Activity = Exactly the lines from the opening of the data through the line containing "(** ** The JavaScript side" should be reproduced, please, with nothing added.

Collected data entries
(** The sales records of an invoice, and its items. *)
Definition sales_of (db : database) (id : uuid) : list SalesRecord.t :=
  filter (fun r => uuid_matches (SalesRecord.invoice_id r) id) (sales_records db).

Definition items_of (db : database) (id : uuid) : list InvoiceItem.t :=
  filter (fun ii => uuid_eqb (InvoiceItem.invoice_id ii) id) (invoice_items db).

End Materializer.

(** ** The JavaScript side

    A [number] whose value is always finite in the code below is a rational;
    the result of a division, which JavaScript does not guard, is a [number]
    with its [NaN] and infinities (the accumulators start at [+0] and are
    only added to, so no negative zero reaches a division).  Rounding of
    IEEE doubles is not modelled. *)

Module Js.

Inductive number : Type :=
| Finite (q : Q)
| PosInfinity
| NegInfinity
| NaN.

Definition positive (q : Q) : bool := (0 <? Qnum q)%Z.
Definition is_zero (q : Q) : bool := (Qnum q =? 0)%Z.

(** [a / b] *)
Definition div (a b : Q) : number :=
  if is_zero b then
    if is_zero a then NaN
    else if positive a then PosInfinity else NegInfinity
  else Finite (a / b).

(** [Number(v)] of a JSON number or [null] *)
Definition Number (v : option Q) : Q :=
  match v with Some q => q | None => 0%Q end.

(** The JSON number of a [DECIMAL(10,2)] and of an [INTEGER]. *)
Definition of_numeric (v : Z) : Q := (v # 100)%Q.
Definition of_integer (v : Z) : Q := inject_Z v.

(** A row of [sales_records] as the client receives it. *)
Record record : Type := mk_record {
  product_id : option N;
  product_name : string;
  quantity : Q;
  total_price : Q;
  cost_per_unit : option Q;
  total_profit : option Q
}.

Definition json_row (r : SalesRecord.t) : record :=
  mk_record (SalesRecord.product_id r)
            (SalesRecord.product_name r)
            (of_integer (SalesRecord.quantity r))
            (of_numeric (SalesRecord.total_price r))
            (option_map of_numeric (SalesRecord.cost_per_unit r))
            (option_map of_numeric (SalesRecord.total_profit r)).

(** [supabase.from("sales_records").select(...)
      .gte("sale_date", startDate).lte("sale_date", endDate)] *)
Definition select_sales_records (db : database) (startDate endDate : Z)
  : list record :=
  map json_row
      (filter (fun r => (startDate <=? SalesRecord.sale_date r)%Z
                        && (SalesRecord.sale_date r <=? endDate)%Z)
              (sales_records db)).

(** An object used as a dictionary, or a [Map]: the entries in insertion
    order; setting an existing key keeps its place. *)
Section Dictionary.
Variables K V : Type.
Variable eqb : K -> K -> bool.

Fixpoint get (o : list (K * V)) (k : K) : option V :=
  match o with
  | [] => None
  | (k', v) :: o' => if eqb k' k then Some v else get o' k
  end.

Fixpoint set (o : list (K * V)) (k : K) (v : V) : list (K * V) :=
  match o with
  | [] => [(k, v)]
  | (k', v') :: o' =>
      if eqb k' k then (k', v) :: o' else (k', v') :: set o' k v
  end.

(** [Object.values(o)] *)
Definition values (o : list (K * V)) : list V := map snd o.

(** [Array.from(m.entries())] *)
Definition entries (o : list (K * V)) : list (K * V) := o.
End Dictionary.

(** [Array.prototype.sort(comparefn)]: a stable sort; [b] goes in front
    of [a] only when [comparefn(a, b) > 0]. *)
Section Sort.
Variable A : Type.
Variable comparefn : A -> A -> Q.

Fixpoint insert (x : A) (l : list A) : list A :=
  match l with
  | [] => [x]
  | y :: l' =>
      if positive (comparefn x y) then y :: insert x l' else x :: l
  end.

Fixpoint sort (l : list A) : list A :=
  match l with
  | [] => []
  | x :: l' => insert x (sort l')
  end.
End Sort.

(** [a.slice(0, n)] *)
Definition slice0 {A} (n : nat) (a : list A) : list A := firstn n a.

(** The key of [record.product_id] in an object: the uuid, or ["null"]. *)
Definition key_eqb (a b : option N) : bool :=
  match a, b with
  | Some x, Some y => N.eqb x y
  | None, None => true
  | _, _ => false
  end.

End Js.

(** ** [Profits.tsx] *)

Module Profits.
Import Js.
Local Open Scope Q_scope.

Task response =
(** The sales records of an invoice, and its items. *)
Definition sales_of (db : database) (id : uuid) : list SalesRecord.t :=
  filter (fun r => uuid_matches (SalesRecord.invoice_id r) id) (sales_records db).

Definition items_of (db : database) (id : uuid) : list InvoiceItem.t :=
  filter (fun ii => uuid_eqb (InvoiceItem.invoice_id ii) id) (invoice_items db).

End Materializer.

(** ** The JavaScript side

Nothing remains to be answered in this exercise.